Traffic congestion is stressful, an unavoidable consequence of the growing number of vehicles on roads all over the world. In a world where we’ve become used to high-speed information, streaming media and online services, any time lost in heavy traffic can send stress levels soaring. It’s no wonder we feel glum at the prospect of heading into work each morning and have to endure another round in the evening.
While there’s not a lot you can do to avoid a traffic jam once you’re in it, Ford offers some these tips you can try to help make the dreaded daily commute a less tense experience.
Listen before you scream
Part of the reason traffic jams are so stressful is the time wasted. Listen to an audiobook or podcast to alleviate boredom and feel more productive. Some titles are so engaging, in fact, that you might just find yourself wishing for bad traffic so you’ll have time for ‘one more chapter’.
Pulling up a playlist of your favourite, feel-good songs can do equal wonders. Downbeat music has been proven to have a mellowing effect on drivers, with positive results recorded regardless of whether the driver’s switch to calming music was abrupt or gradual. Drivers who made a quick switch to downbeat music showed measurable physiological improvements, showing they calmed down much sooner and made fewer driving mistakes.

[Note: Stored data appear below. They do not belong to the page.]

(* ===== verification/CheckpointBackfill.v ===== *)
(** * Backfill of checkpoint transcripts
    (src/se/src/runtimes/agent/checkpoint_backfill.py and the checkpoint queries of
    AgentRepository)

    Checkpoints from before the representations hold their transcript inline.  The backfill
    converts a page of them to DUAL: it writes a representation of the inline transcript and
    binds it to the checkpoint, parents first; when nothing is left to convert it verifies the
    checkpoints that have a reference.  The rows of a page are read at its start, and a row is
    only changed at its own turn.  Errors are the message (for a transcript that cannot be
    read, the code). *)

From S2P Require Import Prelude Canonical PythonValues Transcript.

(** ** Queries of the repository *)

(** [transcript_snapshot] without a reference. *)
Definition legacy_inline (k : CheckpointTranscript) : bool :=
  bool_decide (is_Some (kt_snapshot k)) && bool_decide (kt_ref k = None) && bool_decide (kt_version k = None).

Definition ref_bearing (k : CheckpointTranscript) : bool :=
  bool_decide (is_Some (kt_ref k)) && bool_decide (is_Some (kt_version k)).

Definition row_key (x : string * CheckpointTranscript) : Z * string := (kt_created_at x.2, x.1).

(** Rows after the cursor in the order of creation time and id. *)
Definition after_cursor (cursor : option (Z * string)) (x : string * CheckpointTranscript) : bool :=
  match cursor with Some c => key_ltb c (row_key x) | None => true end.

Definition limited {A} (limit : option Z) (l : list A) : list A :=
  match limit with Some n => take (Z.to_nat n) l | None => l end.

Definition list_candidates (keep : CheckpointTranscript -> bool) (limit : option Z)
    (cursor : option (Z * string)) (db : TranscriptDB) : list (string * CheckpointTranscript) :=
  limited limit (sort_by row_key key_ltb
    (List.filter (fun x => keep x.2 && after_cursor cursor x) (map_to_list (td_checkpoints db)))).

Definition list_legacy_inline_checkpoint_backfill_candidates := list_candidates legacy_inline.
Definition list_ref_backed_checkpoint_validation_candidates := list_candidates ref_bearing.

Definition has_legacy_inline_checkpoints (db : TranscriptDB) : bool :=
  existsb (fun x => legacy_inline x.2) (map_to_list (td_checkpoints db)).

Definition with_reference (k : CheckpointTranscript) (ref : string) (v : Z) : CheckpointTranscript :=
  {| kt_snapshot := kt_snapshot k; kt_ref := Some ref; kt_version := Some v; kt_parent := kt_parent k;
     kt_created_at := kt_created_at k |}.

Definition bind_checkpoint_transcript_representation_if_legacy (id ref : string) (v : Z)
    : Tx (option CheckpointTranscript) := fun db =>
  match td_checkpoints db !! id with
  | Some k => if legacy_inline k
              then Ok (put_checkpoint db id (with_reference k ref v), Some (with_reference k ref v))
              else Ok (db, None)
  | None => Ok (db, None)
  end.

(** ** checkpoint_backfill.py *)

Record BackfillProgress := {
  bp_scanned : Z;
  bp_converted : Z;
  bp_converged : Z;
  bp_deferred : Z;
  bp_next : option (Z * string)
}.

Record CheckpointBackfillResult := {
  br_scanned : Z;
  br_converted : Z;
  br_converged : Z;
  br_deferred : Z;
  br_next_conversion_after : option (Z * string);
  br_next_validation_after : option (Z * string)
}.

Section Backfill.
Context (digest : string -> string).

Definition canonical_checkpoint_messages (k : CheckpointTranscript) : Tx (list InferenceMessage) :=
  tx_read (fun db => materialize_checkpoint_transcript digest db k).

(** [true]: the parent is still to be converted. *)
Definition parent_pending (k : CheckpointTranscript) : Tx bool :=
  match kt_parent k with
  | None => mret false
  | Some parent_id =>
      found ← tx_get (fun db => td_checkpoints db !! parent_id);
      match found with
      | None => mret false
      | Some parent =>
          match kt_ref parent, kt_version parent with
          | None, None =>
              match kt_snapshot parent with
              | None => tx_fail "Parent checkpoint transcript is not reconstructable."
              | Some _ => mret true
              end
          | Some _, Some _ => _ ← canonical_checkpoint_messages parent; mret false
          | _, _ => tx_fail "Parent checkpoint has a partial transcript pair."
          end
      end
  end.

(** [true] when this call bound the reference, [false] when another had. *)
Definition convert (id : string) (k : CheckpointTranscript) : Tx bool :=
  expected ← canonical_checkpoint_messages k;
  proven ← write_transcript_representation digest (map model_dump expected) (kt_parent k);
  bound ← bind_checkpoint_transcript_representation_if_legacy id proven.1 proven.2;
  match bound with
  | None =>
      found ← tx_get (fun db => td_checkpoints db !! id);
      winner ← tx_some found "Checkpoint disappeared during backfill.";
      messages ← canonical_checkpoint_messages winner;
      _ ← tx_check (same_messages messages expected)
            "Concurrent checkpoint backfill converged to different logical transcript authority.";
      mret false
  | Some row =>
      messages ← canonical_checkpoint_messages row;
      _ ← tx_check (same_messages messages expected)
            "Backfilled DUAL checkpoint does not match historical inline transcript.";
      mret true
  end.

Definition seen (p : BackfillProgress) (x : string * CheckpointTranscript) : BackfillProgress :=
  {| bp_scanned := bp_scanned p + 1; bp_converted := bp_converted p; bp_converged := bp_converged p;
     bp_deferred := bp_deferred p; bp_next := Some (row_key x) |}.

Definition convert_row (limit : option Z) (p : BackfillProgress) (x : string * CheckpointTranscript)
    : Tx BackfillProgress :=
  let p1 := seen p x in
  pending ← parent_pending x.2;
  if pending : bool then
    mret {| bp_scanned := bp_scanned p1; bp_converted := bp_converted p1; bp_converged := bp_converged p1;
            bp_deferred := bp_deferred p1 + 1; bp_next := bp_next p1 |}
  else if match limit with Some n => n <=? bp_converted p1 | None => false end then mret p1
  else
    fresh ← convert x.1 x.2;
    mret {| bp_scanned := bp_scanned p1;
            bp_converted := (if fresh : bool then bp_converted p1 + 1 else bp_converted p1);
            bp_converged := (if fresh then bp_converged p1 else bp_converged p1 + 1);
            bp_deferred := bp_deferred p1; bp_next := bp_next p1 |}.

Fixpoint convert_page (limit : option Z) (p : BackfillProgress) (page : list (string * CheckpointTranscript))
    : Tx BackfillProgress :=
  match page with
  | [] => mret p
  | x :: rest => p1 ← convert_row limit p x; convert_page limit p1 rest
  end.

Definition validate_row (p : BackfillProgress) (x : string * CheckpointTranscript) : Tx BackfillProgress :=
  _ ← canonical_checkpoint_messages x.2;
  mret {| bp_scanned := bp_scanned p + 1; bp_converted := bp_converted p; bp_converged := bp_converged p + 1;
          bp_deferred := bp_deferred p; bp_next := Some (row_key x) |}.

Fixpoint validate_page (p : BackfillProgress) (page : list (string * CheckpointTranscript))
    : Tx BackfillProgress :=
  match page with
  | [] => mret p
  | x :: rest => p1 ← validate_row p x; validate_page p1 rest
  end.

(** A page that is not full is the last one. *)
Definition next_cursor (scan_limit : option Z) {A} (page : list A) (reached : option (Z * string))
    : option (Z * string) :=
  match scan_limit with
  | Some n => if Z.of_nat (length page) <? n then None else reached
  | None => None
  end.

Definition conversion_result (has_legacy : bool) (next : option (Z * string)) (p : BackfillProgress)
    (validation_after : option (Z * string)) : CheckpointBackfillResult :=
  {| br_scanned := bp_scanned p; br_converted := bp_converted p; br_converged := bp_converged p;
     br_deferred := bp_deferred p;
     br_next_conversion_after := (if has_legacy then next else None);
     br_next_validation_after := validation_after |}.

Definition validation_phase (scan_limit : option Z) (next : option (Z * string)) (p : BackfillProgress)
    (validation_after : option (Z * string)) : Tx CheckpointBackfillResult :=
  rows ← tx_get (list_ref_backed_checkpoint_validation_candidates scan_limit validation_after);
  p1 ← validate_page {| bp_scanned := bp_scanned p; bp_converted := bp_converted p;
                        bp_converged := bp_converged p; bp_deferred := bp_deferred p;
                        bp_next := validation_after |} rows;
  mret {| br_scanned := bp_scanned p1; br_converted := bp_converted p1; br_converged := bp_converged p1;
          br_deferred := bp_deferred p1; br_next_conversion_after := next;
          br_next_validation_after := next_cursor scan_limit rows (bp_next p1) |}.

Definition positive (limit : option Z) : bool := match limit with Some n => 0 <? n | None => true end.

Definition backfill_legacy_inline_checkpoints (limit scan_limit : option Z)
    (conversion_after validation_after : option (Z * string)) : Tx CheckpointBackfillResult :=
  let scan_limit := match scan_limit with Some n => Some n | None => limit end in
  _ ← tx_check (positive scan_limit) "scan_limit must be positive";
  _ ← tx_check (positive limit) "limit must be positive";
  page ← tx_get (list_legacy_inline_checkpoint_backfill_candidates scan_limit conversion_after);
  p ← convert_page limit {| bp_scanned := 0; bp_converted := 0; bp_converged := 0; bp_deferred := 0;
                            bp_next := conversion_after |} page;
  let next := next_cursor scan_limit page (bp_next p) in
  has_legacy ← tx_get has_legacy_inline_checkpoints;
  match page, has_legacy with
  | [], false => validation_phase scan_limit next p validation_after
  | _, _ => mret (conversion_result has_legacy next p validation_after)
  end.
End Backfill.
(** What was staged, with the row that was published for it. *)
Lemma staged_committed now execution_id revision values v refs db db1 db' e e' : wait_wf db ->
  get_execution (wd_agents db) execution_id = Some e ->
  staged_wait now e revision values v refs db db1 ->
  waiting_row e e' (revision + 1) values (cv_checkpoint_id v) ->
  db' = {| wd_resume := with_agents (wd_resume db1)
             (with_executions (wd_agents db) (<[execution_id := e']> (db_executions (wd_agents db))));
           wd_transcripts := wd_transcripts db1 |} ->
  exists snapshot l, cv_snapshot v = Some snapshot /\ canonical_transcript_messages snapshot = Some l /\
    committed db db' e e' v refs l.
Proof.
  intros W He [Hc Hw Hn Hb Ho Ht Ha] R E.
  destruct Hw as (ref & version & snapshot & t1 & Hs & Hw & Hnt & Et & Erd).
  destruct (written_ok _ _ _ _ _ (ww_store _ W) Hw) as (l & Hl & W1 & G1 & l' & Hr & Hsame). simpl in Hr.
  exists snapshot, l. split; [done|]. split; [done|]. rw (repr_materialize _ _ _ _ _ Hr) in Erd.
  pose proof (reference_reads _ _ _ (e_current_checkpoint_id e) now _ Hr) as Hread.
  pose proof (ww_executions _ W _ _ He) as Hid. destruct R as [R1 R2 R3 R4 R5 R6 R7 R8 R9].
  assert (Hex : get_execution (wd_agents db') (e_id e') = Some e')
    by (rw E R1 Hid; unfold get_execution; simpl; apply lookup_insert_eq).
  split; [|split; [done|done| |done]|..]; try (rw E; simpl; done).
  - lazymatch type of Erd with _ = <[_ := ?k]> _ => apply (added_wf db db' t1 (cv_checkpoint_id v) k
      (reference_row ref version (e_current_checkpoint_id e) now) l') end; try done; try (rw E; simpl; done).
    + rw E. apply (ot_store _ _ Ht).
    + intros x ex. rw E. unfold get_execution. simpl. destruct (decide (x = execution_id)) as [->|Hne].
      * rw lookup_insert_eq. intros Heq. injection Heq as <-. by rw R1.
      * rw lookup_insert_ne; [done|]. apply W.
  - eexists _, _. rw E. simpl. rw Erd Et. simpl. rw !lookup_insert_eq.
    split; [done|]. split; [done|]. simpl. rw R1 R2 R3 R4 R7.
    rw (values_reason e values); [by apply (cc_reason _ _ _ _ Hc)|]. split_and!; try done.
    exists l'. split_and!; [|by apply same_content_python|done].
    eapply checkpoint_grows; [|exact Hread]. by split.
  - done.
  - intros x Hne. rw E. simpl. rw Erd. split; [by apply lookup_insert_ne|by apply Ho].
  - intros k. rw E. simpl. rw Erd lookup_insert_eq. intros Ek. by injection Ek as <-.
  - destruct Ht. rw E. by split.
Qed.

Lemma commit_committed now execution_id revision values v refs db db' e e' : wait_wf db ->
  get_execution (wd_agents db) execution_id = Some e -> e_revision e = revision ->
  commit_waiting_checkpoint digest now execution_id revision values v refs db = Ok (db', e') ->
  exists snapshot l, cv_snapshot v = Some snapshot /\ canonical_transcript_messages snapshot = Some l /\
    committed db db' e e' v refs l.
Proof.
  intros W He Hrev H. destruct (commit_new _ _ _ _ _ _ _ _ _ _ W He Hrev H) as (db1 & Hs & R & E).
  by eapply staged_committed.
Qed.

(** ** Theorems *)

(** [waiting_commit]: a commit for an execution at the expected revision, when it returns,
    leaves a safe point: the execution, one revision later, points at a new checkpoint of its
    own lineage with the wait reason of its row and its previous checkpoint as parent, whose
    transcript reads as the messages that were given, and whose pending rows are the named
    invocations exactly as they are stored, by ordinal; other checkpoints are unchanged and the
    database is well formed again. *)
Theorem waiting_commit now execution_id revision values v refs db db' e e' : wait_wf db ->
  get_execution (wd_agents db) execution_id = Some e -> e_revision e = revision ->
  commit_waiting_checkpoint digest now execution_id revision values v refs db = Ok (db', e') ->
  wait_wf db' /\ e_revision e' = revision + 1 /\
  exists snapshot l rows, cv_snapshot v = Some snapshot /\ canonical_transcript_messages snapshot = Some l /\
    safe_point db' e' (cv_checkpoint_id v) (e_current_checkpoint_id e) l rows /\
    frozen_batch (wd_resume db) execution_id refs rows /\
    (forall id, id <> cv_checkpoint_id v ->
       rd_checkpoints (wd_resume db') !! id = rd_checkpoints (wd_resume db) !! id /\
       rd_pending (wd_resume db') !! id = rd_pending (wd_resume db) !! id).
Proof.
  intros W He Hrev H. destruct (commit_new _ _ _ _ _ _ _ _ _ _ W He Hrev H) as (db1 & _ & R & _).
  destruct (commit_committed _ _ _ _ _ _ _ _ _ _ W He Hrev H) as (snapshot & l & Hs & Hl & [C1 C2 C3 _ C5 _ _]).
  split; [done|]. split; [apply R|]. exists snapshot, l, (default [] (rd_pending (wd_resume db') !! cv_checkpoint_id v)).
  rw (ww_executions _ W _ _ He) in C3. by split_and!.
Qed.

(** The committed rows pass the verification of a replay. *)
Lemma verify_accepts db db' e e' v refs snapshot l revision : committed db db' e e' v refs l -> wait_wf db ->
  cv_snapshot v = Some snapshot -> canonical_transcript_messages snapshot = Some l ->
  e_revision e' = revision + 1 -> e_state e' = "WAITING" -> e_session_id e' = e_session_id e ->
  verify_committed_waiting_checkpoint digest e' revision v refs db' = Ok (db', tt).
Proof.
  intros [_ P [F _ _ _] _ _ Hrow _] W Hs Hl Hrev Hst Hses.
  destruct P as [_ Pc (k & t & Ek & Et & K1 & K2 & K3 & K4 & _ & _ & l' & Hr & Hm & _) _].
  apply frozen_identity in F; [|by apply W]. destruct (Hrow _ Ek) as [Hsk _].
  unfold verify_committed_waiting_checkpoint, mbind, wait_bind, wait_get, conflict_unless, wait_check, wait_read.
  rw Ek. simpl. rw Et. simpl. rw K1 K2 K3 K4 Hrev Hsk Hses !bool_decide_true // Z.eqb_refl. simpl.
  rw Hs. simpl. rw Hr Hl. simpl. rw Hm. simpl. by rw bool_decide_true.
Qed.

(** [commit_replayed]: a caller that lost the answer and calls again with the same arguments,
    at any later time, gets the committed row and changes nothing. *)
Theorem commit_replayed now now' execution_id revision values v refs db db' e e' : wait_wf db ->
  get_execution (wd_agents db) execution_id = Some e -> e_revision e = revision ->
  commit_waiting_checkpoint digest now execution_id revision values v refs db = Ok (db', e') ->
  e_state e' = "WAITING" -> e_session_id e' = e_session_id e ->
  commit_waiting_checkpoint digest now' execution_id revision values v refs db' = Ok (db', e').
Proof.
  intros W He Hrev H Hst Hses. destruct (commit_new _ _ _ _ _ _ _ _ _ _ W He Hrev H) as (db1 & _ & R & _).
  destruct (commit_committed _ _ _ _ _ _ _ _ _ _ W He Hrev H) as (snapshot & l & Hs & Hl & C).
  pose proof (verify_accepts _ _ _ _ _ _ _ _ _ C W Hs Hl (wr_revision _ _ _ _ _ R) Hst Hses) as V.
  pose proof (sp_execution _ _ _ _ _ _ (cm_point _ _ _ _ _ _ _ C)) as Hex.
  rw (wr_id _ _ _ _ _ R) (ww_executions _ W _ _ He) in Hex.
  unfold commit_waiting_checkpoint, wait_get. unfold mbind at 1, wait_bind at 1. rw Hex.
  unfold mbind at 1, wait_bind at 1. simpl. rw (wr_revision _ _ _ _ _ R) Z.eqb_refl.
  unfold mbind, wait_bind. by rw V.
Qed.

Lemma rows_wf_moved ids ids' a b : rows_wf ids a -> (forall x, x ∈ ids' -> x ∈ ids) ->
  rd_store b = rd_store a -> rd_tool_results b = rd_tool_results a -> rd_tool_calls b = rd_tool_calls a ->
  rows_wf ids' b.
Proof.
  intros [Hk Hp Hr] Hi E1 E2 E3. split.
  - by eapply keyed_store.
  - intros id i Hin. unfold rd_invocations. rw E1. apply Hp, Hi, Hin.
  - intros key r. rw E2 E3. apply Hr.
Qed.

(** C25 committed_wait_resumable: when the execution's wait deadline is the checkpoint's, its
    task has an open budget, and the pending invocations are parked or settled with results of
    their own calls, the commit leaves an execution that the resume protocol accepts: it loads
    the new checkpoint as the current one and it is [resumable], the condition under which a
    plan built for it can be consumed. *)
Theorem committed_wait_resumable now execution_id revision values v refs db db' e e' : wait_wf db ->
  get_execution (wd_agents db) execution_id = Some e -> e_revision e = revision ->
  commit_waiting_checkpoint digest now execution_id revision values v refs db = Ok (db', e') ->
  e_session_id e' = e_session_id e -> e_wait_expires_at e' = cv_wait_expires_at v ->
  rows_wf (map rf_invocation_id refs) (wd_resume db) -> e_task_id e <> Some ""%string ->
  (forall t, e_task_id e = Some t ->
     exists b, get_task_budget (wd_agents db) t = Some b /\ tb_state (row_budget b) = OPEN) ->
  resumable (wd_resume db') execution_id (cv_checkpoint_id v) /\
  exists k, load_current_checkpoint execution_id (wd_resume db') = Ok (Some k) /\ ck_id k = cv_checkpoint_id v.
Proof.
  intros W He Hrev H Hses Hexp Hrows Htask Hbud.
  destruct (commit_new _ _ _ _ _ _ _ _ _ _ W He Hrev H) as (db1 & Hst & R & E).
  destruct (commit_committed _ _ _ _ _ _ _ _ _ _ W He Hrev H) as (snapshot & l & Hs & Hl & C). clear H.
  destruct C as [W' P [F N1 N2 N3] _ _ Hrow [T1 T2 T3 T4 T5]].
  pose proof (ww_executions _ W _ _ He) as Hid.
  destruct P as [Hex Pc (k & t & Ek & Et & K1 & K2 & K3 & K4 & K5 & _) _].
  rw (wr_id _ _ _ _ _ R) Hid in Hex. apply frozen_identity in F; [|by apply W].
  destruct (identity_keys _ _ F) as (_ & I2 & I3). destruct (Hrow _ Ek) as [Hsk Hek].
  assert (Hck : ck_id k = cv_checkpoint_id v) by by apply (ww_rows _ W' _ _ _ Ek Et). split; [split|].
  - rw I2. apply (rows_wf_moved (map rf_invocation_id refs) _ (wd_resume db)); try done.
    intros x. unfold by_ordinal. by rw sort_by_perm.
  - by rw I2.
  - by rw I3.
  - intros e0 He0. rw Hex in He0. injection He0 as <-. by rw (wr_id _ _ _ _ _ R) (wr_task _ _ _ _ _ R).
  - intros e0 k0 He0 Hk0. rw Hex in He0. injection He0 as <-. rw Ek in Hk0. injection Hk0 as <-.
    split_and!; [congruence|done|done|congruence].
  - intros e0 t0 He0 Ht0. rw Hex in He0. injection He0 as <-. rw (wr_task _ _ _ _ _ R) in Ht0.
    destruct (Hbud _ Ht0) as (b & Hb & Hopen). exists b. split; [|done]. rw E. exact Hb.
  - exists k. split; [|done]. unfold load_current_checkpoint. rw Hex Pc. simpl.
    rw (cc_id _ _ _ _ (sw_checked _ _ _ _ _ _ _ _ Hst)). simpl. rw Ek K1 K2 bool_decide_true // Z.eqb_refl. done.
Qed.
End Commits.

(** ** An execution that starts to wait for its client *)

Definition running_execution : ExecutionRow := {|
  e_id := "e1"; e_agent_id := "agent"; e_task_id := None; e_branch_id := None;
  e_parent_execution_id := None; e_state := "RUNNING"; e_wait_reason := None;
  e_revision := 3; e_owner_instance_id := None; e_lease_expires_at := None;
  e_lease_generation := 0; e_current_checkpoint_id := None; e_wait_expires_at := None;
  e_completed_at := None; e_error := None; e_payload := JObj [("session_id", JStr "s")] |}.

So, turn up the volume the next time you feel your inner Hulk emerging.
“As we spend more and more time commuting, it’s crucial that our cars are being designed to accommodate the longer periods that we’re spending behind the wheel,” said Jamie Rae, Marketing Director, Ford Middle East. “Ford uses human-centric design to deliver vehicles that are inviting, accommodating and intuitive. For example, our SYNC connectivity and infotainment system offers nifty, hands-free functions like allowing drivers to listen to their texts, change music or climate settings and make phone calls easily with voice control. Our range of driver-assist technologies, like Adaptive Cruise Control, Pre-Collision Assist with Pedestrian Detection and Semi-Auto Active Park Assist, are also designed to take some of the stress off city driving.”
The power of ‘caromatherapy’
There are numerous studies on aromas and their impact on human emotion, behaviour and performance. Researchers found that peppermint can enhance mental and athletic performance and cognitive functioning, while cinnamon may improve participants’ scores on tasks related to attention processes and visual-motor response speed.
A study from Kyoto University, Japan revealed that participants reported significantly lower hostility and depression scores and felt more relaxed after a walk through a pine forest.
It’s also why Ford has invested so much time and effort into making sure their vehicles not only look and feel, but also smell just right. “Out of our five senses, the sense of smell is the most powerful and most tied to our memories and emotions,” said Rae. “It’s why we have odour labs in the USA, Europe and Asia Pacific. In Nanjing, China, where one of our labs is located, our ‘super smellers’ conduct about 300 odour tests each year on materials and components that go into our vehicles. We want to make sure that we’re delivering the best experience, in all aspects, to drivers and passengers.”
It makes sense then, to think about incorporating some ‘caromatherapy’ into our lives. There are plenty of car diffusers available or consider adding a few drops of essential oils to DIY felt air fresheners. A citrusy scent like orange or lemon can provide a boost of energy, while rosemary has been said to relieve stress and anxiety. Take care not to hang anything that might obstruct your field of vision though, and always make sure to test out essential oils at home first in case a scent makes you dizzy, overly relaxed which could affect driving focus, or causes an adverse reaction.
Ommmm… and slow down
The mind is a powerful thing, and simply willing yourself to relax might be the most effective method of all. For this, breathing exercises can help you stay focused and feeling calm.
One useful practice is the one-to-one technique – breathing in and out for the same count with the same intensity. Deep, measured breaths facilitate full oxygen exchange, helping to slow down the heartbeat and stabilise blood pressure, as opposed to shallow breathing, which doesn’t send enough air to the lowest part of your lungs, causing you to feel anxious and short of breath.
Not all exercises are appropriate when behind the wheel. Avoid complicated breathing routines, always keep your eyes on the road and take care to ensure you’re not so busy counting breaths that your concentration is compromised.
“If our lifestyle means that we might be spending more time in our cars than we do on holiday, then we should make the most of it and try to create a more positive and enjoyable experience,” concluded Rae.